Empower your electronics with the power of optical isolation based on the LTV-817S and PIC32MZ2048EFM100

Opto 4 Click is based on the LTV-817S, an optocoupler with a high isolation voltage from ON Semiconductor. This is a single-channel optocoupler which uses the low current provided by the output pin of the microcontroller (MCU) to activate its output stage. Besides an internal biasing LED, the MCU drives an additional external yellow LED, which signalizes that the MCU output is at a HIGH logic level. This led is labeled as ON, and it is used to indicate the state of the optocoupler output stage (conductive or non-conductive). The host MCU uses the CS pin of the mikroBUS™ to drive the input stage of the LTV-817S optocoupler. The working principle of an optocoupler is quite simple: A photo-emitting element - usually an IR LED - is integrated on a die along with the photosensitive element, usually a photosensitive transistor. The LED and the photosensitive transistor are isolated galvanically, but not optically: when the internal LED is powered, it emits light, which biases the base of the photosensitive transistor at the output stage, allowing the current to flow through it. In practice, an optocoupler may be equipped with additional elements such as Schmitt triggers, photo-sensitive Darlington pairs, various configurations of MOSFETs, and more. The output stage of the

optocoupler is used to drive the gate terminal of the FDD10AN06A0, an external power MOSFET, manufactured using the PowerTrench® technology, by ON Semiconductor. This MOSFET allows much more current to flow through the connected load, due to its extremely low ON resistance of about 10 mΩ, typically (10V). This MOSFET is designed to be used in switching circuits and for DC/DC converters, providing a high efficiency for these applications. As such, it has a very low capacitance on its gate terminal, allowing it to be driven with reasonably high-frequency PWM signals. The output stage of the LTV-817S optocoupler is connected to the VIN terminal of the external power supply connector, labeled as POWER. When the output stage of the optocoupler is closed (CS pin of the mikroBUS™ is at a HIGH logic level), it will connect the gate of the power MOSFET to the VIN voltage, thus enabling the power MOSFET. When the output stage of the optocoupler is opened (CS pin is at a LOW logic level), the gate of the MOSFET will be pulled down to the GND, by a 10K resistor, disabling the MOSFET. While enabled, the power MOSFET will be able to conduct the current through an external load, connected to the LOAD terminal. The output stage of the optocoupler also

has a green LED indicator labeled as OUT, which indicates that there is a valid voltage level across the POWER terminal. An undervoltage circuit on the VIN terminal prevents the voltage of the external power supply to drop under 10V. Ideally, the power supply voltage should stay above 12V. It is important for the voltage of the power supply to stay above 10V, since in that case, the ON resistance of the MOSFET is about 10 mΩ, ensuring that no significant heat dissipation will occur as a result of high current through the load. As the voltage of the externally connected power supply drops, it may cause the ON resistance of the power MOSFET to rise enough even before activating the undervoltage circuit (depending on the current through the load), resulting in its damaging. Therefore, the voltage of the external power supply must stay above 10V for this Click board™ to work reliably. The undervoltage protection feature can be useful to switch off the load in the case when the short-circuit condition occurs: the voltage of the power supply during short circuit event may drop, resulting the undervoltage circuit to be activated. However, if a reasonably strong power supply is used, the short-circuit current may be enough to destroy the power MOSFET or the input terminals.

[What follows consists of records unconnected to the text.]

(* ===== verification/PerlReplay.v ===== *)
(** * Replay of the Perl scanner

    The scan sees the open quotes and the announced heredocs, and not how the array
    of the quotes came about, nor what the queue holds behind the heredocs. *)

From S2P Require Import Prelude CArray CArrayProofs CString Codec Scan Logic Replay Session.
From S2P Require Import PerlUnicode PerlKeywords PerlIntuit PerlState PerlStateProofs Perl PerlScan PerlInvariant PerlTotal PerlScanTotal.

Definition same_perl (s1 s2 : LexerState) : Prop := ∃ a, state_repr s1 a ∧ state_repr s2 a.

(** ** Operations on the state *)

Section operations.
Implicit Types s : LexerState.

Lemma same_quotes s1 s2 a q1 q2 qs : state_repr s1 a → state_repr s2 a → repr q1 qs → repr q2 qs →
  same_perl (set_quotes s1 q1) (set_quotes s2 q2).
Proof. intros H1 H2 R1 R2. exists (with_quotes a qs). by split; apply state_repr_quotes. Qed.

Lemma same_push s1 s2 c : same_perl s1 s2 → same_outcome same_perl (lexerstate_push_quote s1 c) (lexerstate_push_quote s2 c).
Proof.
  intros (a&H1&H2). unfold lexerstate_push_quote. set (q := mkQuote _ _ _ _).
  pose proof (push_same (quotes s1) (quotes s2) (a_quotes a) (a_quotes a) q q (proj1 H1) (proj1 H2) eq_refl) as H.
  unfold same_outcome in *. destruct (array_push (quotes s1) q), (array_push (quotes s2) q); try done.
  destruct H. by eapply same_quotes.
Qed.
(** * Simple TODO app (React Native): the goal list, the modal and its form

    A shallow embedding of [App.js], [components/GoalInput/index.js],
    [components/GoalInput/ActionButton.js] and [components/GoalCard].

    - A goal is the object [{ text, id }]; the list of goals is a JS array,
      here a [list Goal] in insertion order.
    - The three [useState] cells ([listOfGoals] and [modalIsVisible] of [App],
      [enteredGoal] of [GoalInput]) are the fields of [World].
    - A state setter called inside an event handler does not write the cell:
      it queues an update, and React applies the queue in order once the
      handler has returned.  Handlers are therefore programs in a state monad
      over the pending queue ([Act]), and [dispatch] runs one and flushes.
    - [Math.random().toString()] is an effect.  The value of its k-th
      evaluation in the session is given by an oracle [nat -> string]; the
      world counts the evaluations made so far.
    - A component is a function from its props (and hook values) to an
      element tree.  The tree keeps the handlers it was given, so that a press
      is the application of the handler found in the tree to the arguments the
      platform supplies.  A modal whose [visible] prop is false mounts none of
      its children: nothing below it can be seen, pressed or typed into. *)

From Stdlib Require Import List String Bool Arith Lia.
Import ListNotations.
Local Open Scope string_scope.
Local Open Scope list_scope.

Set Warnings "-register-all".

(** ** A small state monad *)

Definition State (S A : Type) : Type := S -> A * S.

Definition ret {S A : Type} (a : A) : State S A := fun s => (a, s).

Definition bind {S A B : Type} (m : State S A) (k : A -> State S B) : State S B :=
  fun s => let (a, s') := m s in k a s'.

Declare Scope js_scope.
Delimit Scope js_scope with js.
Notation "x <- m ;; k" := (bind m (fun x => k))
  (at level 61, m at next level, right associativity) : js_scope.
Notation "m ;; k" := (bind m (fun _ => k))
  (at level 61, right associativity) : js_scope.
Local Open Scope js_scope.
Lemma choices_0_message_content_raises_builtin r e :
  OpenAIService.choices_0_message_content r = Raise e -> exists c t, e = Raised c t.
Proof.
  unfold OpenAIService.choices_0_message_content.
  destruct (getattr r "choices") as [cs|e1] eqn:H1.
  - destruct (getitem cs 0) as [c|e2] eqn:H2.
    + destruct (getattr c "message") as [m|e3] eqn:H3.
      * apply getattr_raises_builtin.
      * intros [= <-]. eapply getattr_raises_builtin, H3.
    + intros [= <-]. eapply getitem_raises_builtin, H2.
  - intros [= <-]. eapply getattr_raises_builtin, H1.
Qed.

(* ===================================================================== *)
(** ** Successful results *)
(* ===================================================================== *)

(** C4: for every input of [generate_text], when the provider adapter returns
    a response whose [choices[0].text] is [X], the service returns exactly
    the mapping [{"text": X}], with [X] as it came; on the same response
    [complete_code] returns exactly [{"code": X}].  ([X] is any value, a
    string in particular.) *)
Theorem C4_text_and_code_returned_unmodified
    (E : env) (log : list call) (a : generation_args)
    (r choices choice X : value) :
  provider E log (Completion_create (completion_kwargs a)) = Ok r ->
  getattr r "choices" = Ok choices ->
  getitem choices 0 = Ok choice ->
  getattr choice "text" = Ok X ->
  (OpenAIService.generate_text a E log).1 = Ok {[ "text" := X ]} /\
  (OpenAIService.complete_code a E log).1 = Ok {[ "code" := X ]}.
Proof.
  intros Hp Hcs Hc Ht.
  assert (Hx : OpenAIService.choices_0_text r = Ok X).
  { unfold OpenAIService.choices_0_text. by rewrite Hcs, Hc. }
  rewrite service_generate_text_run, service_complete_code_run.
  rewrite utils_generate_text_run, utils_complete_code_run, Hp.
  simpl. rewrite Hx. split; reflexivity.
Qed.

Lemma C4_witness :
  (OpenAIService.generate_text sample_args
     (returning (completion_response [text_choice "X"])) []).1
  = Ok {[ "text" := VStr "X" ]} /\
  (OpenAIService.complete_code sample_args
     (returning (completion_response [text_choice "X"])) []).1
  = Ok {[ "code" := VStr "X" ]}.
Proof.
  apply (C4_text_and_code_returned_unmodified
           (returning (completion_response [text_choice "X"])) [] sample_args
           (completion_response [text_choice "X"])
           (VList [text_choice "X"]) (text_choice "X") (VStr "X"));
    reflexivity.
Defined.

(** C5: for every input of [translate_text], when the provider adapter
    returns a response whose [choices[0].message.content] is [Y], the service
    returns exactly the mapping [{"translation": Y}]; and the outcome of the
    service is the same for any two responses on which the expression
    [choices[0].message.content] evaluates alike, whatever else they hold:
    no other field is read. *)
Theorem C5_translation_returned_from_one_field
    (E : env) (log : list call) (a : translation_args) (r : value) :
  provider E log (translation_call a) = Ok r ->
  (forall choices choice message Y,
      getattr r "choices" = Ok choices ->
      getitem choices 0 = Ok choice ->
      getattr choice "message" = Ok message ->
      getattr message "content" = Ok Y ->
      (OpenAIService.translate_text a E log).1 = Ok {[ "translation" := Y ]}) /\
  (forall E' r',
      provider E' log (translation_call a) = Ok r' ->
      OpenAIService.choices_0_message_content r'
      = OpenAIService.choices_0_message_content r ->
      OpenAIService.translate_text a E' log = OpenAIService.translate_text a E log).
Proof.
  intros Hp. split.
  - intros choices choice message Y Hcs Hc Hm Hy.
    rewrite service_translate_text_run, utils_translate_text_run, Hp. simpl.
    unfold OpenAIService.choices_0_message_content.
    by rewrite Hcs, Hc, Hm, Hy.
  - intros E' r' Hp' Hsame.
    rewrite !service_translate_text_run, !utils_translate_text_run, Hp, Hp'.
    simpl. rewrite Hsame.
    destruct (OpenAIService.choices_0_message_content r) as [y|e] eqn:Hx;
      [reflexivity |].
    destruct (choices_0_message_content_raises_builtin _ _ Hx) as (c & t & ->).
    reflexivity.
Qed.

Lemma C5_witness :
  (OpenAIService.translate_text sample_translation (returning (bare_chat_response "Y")) []).1
  = Ok {[ "translation" := VStr "Y" ]} /\
  OpenAIService.translate_text sample_translation
    (stub (Ok (completion_response [message_choice "Y"])) str_no_args) []
  = OpenAIService.translate_text sample_translation
      (returning (bare_chat_response "Y")) [].
Proof.
  destruct (C5_translation_returned_from_one_field
              (returning (bare_chat_response "Y")) [] sample_translation
              (bare_chat_response "Y") eq_refl) as [Hy Hsame].
  split.
  - apply (Hy (VList [VObj {[ "message" := VObj {[ "content" := VStr "Y" ]} ]}])
              (VObj {[ "message" := VObj {[ "content" := VStr "Y" ]} ]})
              (VObj {[ "content" := VStr "Y" ]}) (VStr "Y")); reflexivity.
  - apply (Hsame (stub (Ok (completion_response [message_choice "Y"])) str_no_args)
                 (completion_response [message_choice "Y"])); reflexivity.
Defined.

(** C9, as stated, fails on the "string": the service hands on whatever
    the response holds at the field.  On a response whose [text] and
    [message.content] are [None] the operations succeed with
    [{"text": None}], [{"translation": None}] and [{"code": None}]. *)
Lemma C9_counterexample :
  (OpenAIService.generate_text sample_args
     (returning (completion_response [null_choice])) []).1
  = Ok {[ "text" := VNone ]} /\
  (OpenAIService.translate_text sample_translation
     (returning (completion_response [null_choice])) []).1
  = Ok {[ "translation" := VNone ]} /\
  (OpenAIService.complete_code sample_args
     (returning (completion_response [null_choice])) []).1
  = Ok {[ "code" := VNone ]} /\
  ~ results_hold_one_string.
Proof.
  split; [reflexivity |]. split; [reflexivity |]. split; [reflexivity |].
  intros H.
  destruct (H (returning (completion_response [null_choice])) []
              sample_args sample_translation {[ "text" := VNone ]}) as [Hg _].
  destruct Hg as [s Hs]; [reflexivity |].
  assert (Hl : ({[ "text" := VNone ]} : gmap string value) !! "text"
               = Some (VStr s)).
  { rewrite Hs. apply lookup_singleton_eq. }
  rewrite lookup_singleton_eq in Hl. discriminate.
Qed.

(** C9, amended: every successful result of a service operation is a mapping
    with exactly one key, ["text"] for [generate_text], ["translation"] for
    [translate_text], ["code"] for [complete_code], and the value under that
    key is the one value the provider's response holds at [choices[0].text]
    (at [choices[0].message.content] for a translation), as it came: a
    string when the provider put a string there, and nothing else. *)
Theorem C9_results_are_single_key_mappings
    (E : env) (log : list call) (a : generation_args) (t : translation_args)
    (m : gmap string value) :
  ((OpenAIService.generate_text a E log).1 = Ok m ->
   exists r v,
     provider E log (Completion_create (completion_kwargs a)) = Ok r /\
     OpenAIService.choices_0_text r = Ok v /\
     m = {[ "text" := v ]} /\ dom m = {[ "text" ]}) /\
  ((OpenAIService.translate_text t E log).1 = Ok m ->
   exists r v,
     provider E log (translation_call t) = Ok r /\
     OpenAIService.choices_0_message_content r = Ok v /\
     m = {[ "translation" := v ]} /\ dom m = {[ "translation" ]}) /\
  ((OpenAIService.complete_code a E log).1 = Ok m ->
   exists r v,
     provider E log (Completion_create (completion_kwargs a)) = Ok r /\
     OpenAIService.choices_0_text r = Ok v /\
     m = {[ "code" := v ]} /\ dom m = {[ "code" ]}).
Proof.
  rewrite service_generate_text_run, service_translate_text_run,
    service_complete_code_run.
  rewrite utils_generate_text_run, utils_translate_text_run,
    utils_complete_code_run.
  cbn [fst snd].
  repeat split; intros H;
    apply service_outcome_ok in H as (r & v & Hr & Hv & ->);
    (destruct (provider E log _) as [r'|e]; simpl in Hr; [| discriminate]);
    injection Hr as ->;
    exists r, v; (split; [reflexivity |]); (split; [assumption |]);
    (split; [reflexivity |]); apply dom_singleton_L.
Qed.

Lemma C9_witness :
  (exists r v,
     provider (returning (completion_response [text_choice "X"])) []
       (Completion_create (completion_kwargs sample_args)) = Ok r /\
     OpenAIService.choices_0_text r = Ok v /\
     ({[ "text" := VStr "X" ]} : gmap string value) = {[ "text" := v ]} /\
     dom ({[ "text" := VStr "X" ]} : gmap string value) = {[ "text" ]}) /\
  (exists r v,
     provider (returning (bare_chat_response "Y")) []
       (translation_call sample_translation) = Ok r /\
     OpenAIService.choices_0_message_content r = Ok v /\
     ({[ "translation" := VStr "Y" ]} : gmap string value) = {[ "translation" := v ]} /\
     dom ({[ "translation" := VStr "Y" ]} : gmap string value) = {[ "translation" ]}) /\
  (exists r v,
     provider (returning (completion_response [text_choice "X"])) []
       (Completion_create (completion_kwargs sample_args)) = Ok r /\
     OpenAIService.choices_0_text r = Ok v /\
     ({[ "code" := VStr "X" ]} : gmap string value) = {[ "code" := v ]} /\
     dom ({[ "code" := VStr "X" ]} : gmap string value) = {[ "code" ]}).
Proof.
  split; [| split].
  - apply (proj1 (C9_results_are_single_key_mappings
                    (returning (completion_response [text_choice "X"])) []
                    sample_args sample_translation {[ "text" := VStr "X" ]})).
    reflexivity.
  - apply (proj1 (proj2 (C9_results_are_single_key_mappings
                           (returning (bare_chat_response "Y")) []
                           sample_args sample_translation
                           {[ "translation" := VStr "Y" ]}))).
    reflexivity.
  - apply (proj2 (proj2 (C9_results_are_single_key_mappings
                           (returning (completion_response [text_choice "X"])) []
                           sample_args sample_translation {[ "code" := VStr "X" ]}))).
    reflexivity.
Defined.

(* ===================================================================== *)
(** ** Outbound calls *)
(* ===================================================================== *)

(** C6: for every [text] and [target_language], the adapter's
    [translate_text] makes one chat call whose [messages] list holds exactly
    one message, of role ["user"], whose content is the string
    ["Translate this text into {target_language}: {text}"] with both
    arguments inserted as they are. *)
Theorem C6_translate_sends_one_user_message
    (E : env) (log : list call) (a : translation_args) :
  (OpenAIUtils.translate_text a E log).2 =
  log ++
  [ ChatCompletion_create
      {[ "model" := VStr (translation_model a);
         "messages" :=
           VList [ VDict {[ "role" := VStr "user";
                            "content" :=
                              VStr ("Translate this text into "
                                    +:+ target_language a +:+ ": " +:+ text a) ]} ] ]} ].
Proof. rewrite utils_translate_text_run. reflexivity. Qed.

Lemma completion_kwargs_dom (a : generation_args) :
  dom (completion_kwargs a) = completion_keywords.
Proof.
  unfold completion_kwargs, completion_keywords.
  rewrite !dom_insert_L, dom_singleton_L. set_solver.
Qed.

Lemma completion_kwargs_optional (a : generation_args) :
  completion_kwargs a !! "max_tokens" = Some (of_optional VInt (max_tokens a)) /\
  completion_kwargs a !! "top_p" = Some (of_optional VFloat (top_p a)) /\
  completion_kwargs a !! "stop" = Some (of_optional VStr (stop a)).
Proof. repeat split; reflexivity. Qed.

(** The [try] statement of a route: [openai] is unbound in the module, so no
    exception, of the service or of the rendering, gets past the evaluation
    of the first clause. *)
Lemma route_try_run (generic : string) (service : M (gmap string value))
    (E : env) (log : list call) :
  try_except
    (response <- service ;;
     Routes.json_response response)
    [ (openai_error_APIError Routes.globals,
       fun e => d <- fstr "OpenAI API Error: " e ;; raise (HTTPException 500 d));
      (builtin_Exception,
       fun e => d <- fstr generic e ;; raise (HTTPException 500 d)) ] E log
  = (route_outcome E (service E log).1, (service E log).2).
Proof.
  unfold try_except.
  assert (Hbody :
    (response <- service ;; Routes.json_response response) E log
    = match service E log with
      | (Ok m, log') =>
          (match JSONResponse_render E m with
           | None => Ok {| Routes.content := m; Routes.status_code := 200 |}
           | Some e => Raise e
           end, log')
      | (Raise e, log') => (Raise e, log')
      end).
  { unfold bind, Routes.json_response.
    destruct (service E log) as [[m|e] log']; [| reflexivity].
    destruct (JSONResponse_render E m); reflexivity. }
  rewrite Hbody. clear Hbody.
  destruct (service E log) as [[m|e] log']; [| reflexivity].
  cbn [fst snd route_outcome].
  destruct (JSONResponse_render E m); reflexivity.
Qed.
(** The runes that [runes] produces from valid UTF-8. *)
Definition rune_wf (r : rune) : bool :=
  match r with
  | R1 a => is_ascii a
  | R2 a b => negb (is_ascii a) && seq2 a b
  | R3 a b c => negb (is_ascii a) && negb (seq2 a b) && seq3 a b c
  | R4 a b c d => negb (is_ascii a) && negb (seq2 a b) && negb (seq3 a b c) && seq4 a b c d
  | RBad _ => false
  end.

Lemma runes_wf l : forallb rune_ok (runes l) = true -> forallb rune_wf (runes l) = true.
Proof.
  remember (length l) as n eqn:Hn. revert l Hn.
  induction n as [n IH] using lt_wf_ind. intros l -> Hok.
  destruct l as [|a l1]; [done|]. cbn [runes] in *.
  destruct (is_ascii a) eqn:Ea.
  { cbn in *. rewrite Ea. eapply IH; [|done|done]. lia. }
  destruct l1 as [|b l2]; [done|]. destruct (seq2 a b) eqn:E2.
  { cbn in *. rewrite Ea, E2. eapply IH; [|done|done]. lia. }
  destruct l2 as [|c l3]; [done|]. destruct (seq3 a b c) eqn:E3.
  { cbn in *. rewrite Ea, E2, E3. eapply IH; [|done|done]. lia. }
  destruct l3 as [|d l4]; [done|]. destruct (seq4 a b c d) eqn:E4; [|done].
  cbn in *. rewrite Ea, E2, E3, E4. eapply IH; [|done|done]. lia.
Qed.

Lemma unescape_high a l :
  is_ascii a = false ->
  unescape (a :: l) =
    match l with
    | b :: l2 =>
        if seq2 a b then Some (R2 a b, l2) else
        match l2 with
        | c :: l3 =>
            if seq3 a b c then Some (R3 a b c, l3) else
            match l3 with d :: l4 => Some (R4 a b c d, l4) | [] => None end
        | [] => None
        end
    | [] => None
    end.
Proof.
  intros Ha. cbn [unescape]. rewrite Ha. unfold is_ascii in Ha. apply Z.ltb_ge in Ha.
  destruct (Z.eqb_spec (code a) 34); [lia|]. by destruct (Z.eqb_spec (code a) 92); [lia|].
Qed.

Lemma unescape_escape r X :
  rune_wf r = true -> unescape (chars (escape_rune r) ++ X) = Some (r, X).
Proof.
  destruct r as [a|a b|a b c|a b c d|a]; intros Hw; [| | | |done].
  - destruct a as [[] [] [] [] [] [] [] []]; try done.
  - cbn in Hw. to_prop. destruct Hw as [Ha H2]. cbn [escape_rune rune_bytes].
    rewrite chars_str_of. cbn [app]. by rewrite unescape_high, H2.
  - cbn in Hw. to_prop. destruct Hw as [[Ha H2] H3]. cbn [escape_rune].
    destruct ((code a =? 226) && (code b =? 128) && (code c =? 168)) eqn:E1.
    { to_prop. destruct E1 as [[Ea Eb] Ec].
      rewrite <-(char_of_code a), <-(char_of_code b), <-(char_of_code c), Ea, Eb, Ec. done. }
    destruct ((code a =? 226) && (code b =? 128) && (code c =? 169)) eqn:E2.
    { to_prop. destruct E2 as [[Ea Eb] Ec].
      rewrite <-(char_of_code a), <-(char_of_code b), <-(char_of_code c), Ea, Eb, Ec. done. }
    rewrite chars_str_of. cbn [app]. by rewrite unescape_high, H2, H3.
  - cbn in Hw. to_prop. destruct Hw as [[[Ha H2] H3] H4]. cbn [escape_rune rune_bytes].
    rewrite chars_str_of. cbn [app]. by rewrite unescape_high, H2, H3.
Qed.

Lemma chars_app s t : chars (s +:+ t) = chars s ++ chars t.
Proof. induction s as [|c s IH]; [done|]. rewrite str_app_cons. unfold chars in *. cbn. by rewrite IH. Qed.

Lemma chars_inj s t : chars s = chars t -> s = t.
Proof. intros E. by rewrite <-(str_of_chars s), E, str_of_chars. Qed.

Lemma str_app_assoc a b c : (a +:+ b) +:+ c = a +:+ (b +:+ c).
Proof. apply chars_inj. by rewrite !chars_app, app_assoc. Qed.

Lemma escape_body_inj rs : forall rs' X X',
  forallb rune_wf rs = true -> forallb rune_wf rs' = true ->
  str_concat (map escape_rune rs) +:+ (quote +:+ X) =
  str_concat (map escape_rune rs') +:+ (quote +:+ X') -> rs = rs' /\ X = X'.
Proof.
  induction rs as [|r rs IH]; intros [|r' rs'] X X'; cbn [map str_concat forallb];
    rewrite ?str_app_assoc; intros Hw Hw' E; to_prop.
  - split; [done|]. by injection E.
  - destruct Hw' as [Hr' _]. apply (f_equal (fun s => unescape (chars s))) in E.
    rewrite (chars_app (escape_rune r')), unescape_escape in E by done. discriminate E.
  - destruct Hw as [Hr _]. apply (f_equal (fun s => unescape (chars s))) in E.
    rewrite (chars_app (escape_rune r)), unescape_escape in E by done. discriminate E.
  - destruct Hw as [Hr Hrs], Hw' as [Hr' Hrs'].
    apply (f_equal (fun s => unescape (chars s))) in E.
    rewrite (chars_app (escape_rune r)), (chars_app (escape_rune r')) in E.
    rewrite !unescape_escape in E by done. injection E as -> E%chars_inj.
    by destruct (IH _ _ _ Hrs Hrs' E) as [-> ->].
Qed.

(** An encoded string determines the string and the text that follows it. *)
Lemma json_string_inj s t X Y :
  valid_utf8 s = true -> valid_utf8 t = true ->
  json_string s +:+ X = json_string t +:+ Y -> s = t /\ X = Y.
Proof.
  unfold valid_utf8, json_string. intros Hs Ht E.
  rewrite !str_app_assoc in E. injection E as E. rewrite !str_app_nil_l in E.
  apply escape_body_inj in E as [E ->]; [|by apply runes_wf|by apply runes_wf].
  split; [|done]. apply chars_inj.
  by rewrite <-(runes_bytes_valid (chars s)), <-(runes_bytes_valid (chars t)), E.
Qed.

(** A position at which a number has ended. *)
Definition number_ends (s : string) : bool :=
  match s with String c _ => negb (is_digit c) | EmptyString => true end.

Lemma digits_split s : forall t X Y,
  str_all is_digit s = true -> str_all is_digit t = true ->
  number_ends X = true -> number_ends Y = true ->
  s +:+ X = t +:+ Y -> s = t /\ X = Y.
Proof.
  induction s as [|c s IH]; intros [|d t] X Y; cbn [str_all]; intros Hs Ht HX HY E;
    rewrite ?str_app_nil_l, ?str_app_cons in E; to_prop.
  - done.
  - subst X. cbn in HX. to_prop. destruct Ht. congruence.
  - subst Y. cbn in HY. to_prop. destruct Hs. congruence.
  - injection E as <- E. destruct Hs, Ht. by destruct (IH t X Y) as [-> ->].
Qed.

Lemma dec_digits_all fuel : forall n acc,
  0 <= n -> str_all is_digit acc = true -> str_all is_digit (dec_digits fuel n acc) = true.
Proof.
  induction fuel as [|fuel IH]; intros n acc Hn Ha; [done|]. cbn [dec_digits].
  pose proof (Z.mod_pos_bound n 10 ltac:(lia)).
  assert (str_all is_digit (String (char_of (48 + n mod 10)) acc) = true).
  { cbn. rewrite Ha, andb_true_r. apply digit_code. rewrite code_char_of; lia. }
  destruct (n <? 10); [done|]. apply IH; [apply Z.div_pos; lia|done].
Qed.

Lemma dec_string_all n : 0 <= n -> str_all is_digit (dec_string n) = true.
Proof.
  intros Hn. unfold dec_string. destruct (Z.ltb_spec n 0); [lia|]. by apply dec_digits_all.
Qed.

Lemma dec_string_inj x y : 0 <= x -> 0 <= y -> dec_string x = dec_string y -> x = y.
Proof.
  intros Hx Hy E. apply (f_equal SetString10) in E.
  rewrite !SetString10_dec_string in E by done. congruence.
Qed.

(** An encoded natural number determines the number and what follows it. *)
Lemma json_int_inj x y X Y :
  0 <= x -> 0 <= y -> number_ends X = true -> number_ends Y = true ->
  json_int x +:+ X = json_int y +:+ Y -> x = y /\ X = Y.
Proof.
  intros Hx Hy HX HY E. unfold json_int in E.
  apply digits_split in E as [E ->]; [|by apply dec_string_all|by apply dec_string_all|done|done].
  split; [|done]. by apply dec_string_inj.
Qed.

(** ** Objects *)

Lemma str_app_inv_head a b c : a +:+ b = a +:+ c -> b = c.
Proof. induction a as [|x a IH]; [done|]. rewrite !str_app_cons. intros [= E]. auto. Qed.

(** The members after the first, and the closing brace. *)
Definition json_tail (fields : list (string * option string)) : string :=
  json_members fields false +:+ "}".

Lemma json_tail_ends fields : number_ends (json_tail fields) = true.
Proof.
  unfold json_tail. induction fields as [|[name [v|]] fields IH]; [done|done|done].
Qed.

Lemma json_object_head name v fields :
  json_object ((name, Some v) :: fields) =
  ("{" +:+ quote +:+ name +:+ quote +:+ ":") +:+ (v +:+ json_tail fields).
Proof.
  unfold json_object, json_tail. cbn [json_members].
  by rewrite !str_app_nil_l, !str_app_assoc.
Qed.

Lemma json_tail_some name v fields :
  json_tail ((name, Some v) :: fields) =
  ("," +:+ quote +:+ name +:+ quote +:+ ":") +:+ (v +:+ json_tail fields).
Proof. unfold json_tail. cbn [json_members]. by rewrite !str_app_assoc. Qed.

Lemma json_object_peel name v w fs gs :
  json_object ((name, Some v) :: fs) = json_object ((name, Some w) :: gs) ->
  v +:+ json_tail fs = w +:+ json_tail gs.
Proof. rewrite !json_object_head. apply str_app_inv_head. Qed.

Curiosity PIC32 MZ EF development board is a fully integrated 32-bit development platform featuring the high-performance PIC32MZ EF Series (PIC32MZ2048EFM) that has a 2MB Flash, 512KB RAM, integrated FPU, Crypto accelerator, and excellent connectivity options. It includes an integrated programmer and debugger, requiring no additional hardware. Users can expand

functionality through MIKROE mikroBUS™ Click™ adapter boards, add Ethernet connectivity with the Microchip PHY daughter board, add WiFi connectivity capability using the Microchip expansions boards, and add audio input and output capability with Microchip audio daughter boards. These boards are fully integrated into PIC32’s powerful software framework, MPLAB Harmony,

which provides a flexible and modular interface to application development a rich set of inter-operable software stacks (TCP-IP, USB), and easy-to-use features. The Curiosity PIC32 MZ EF development board offers expansion capabilities making it an excellent choice for a rapid prototyping board in Connectivity, IOT, and general-purpose applications.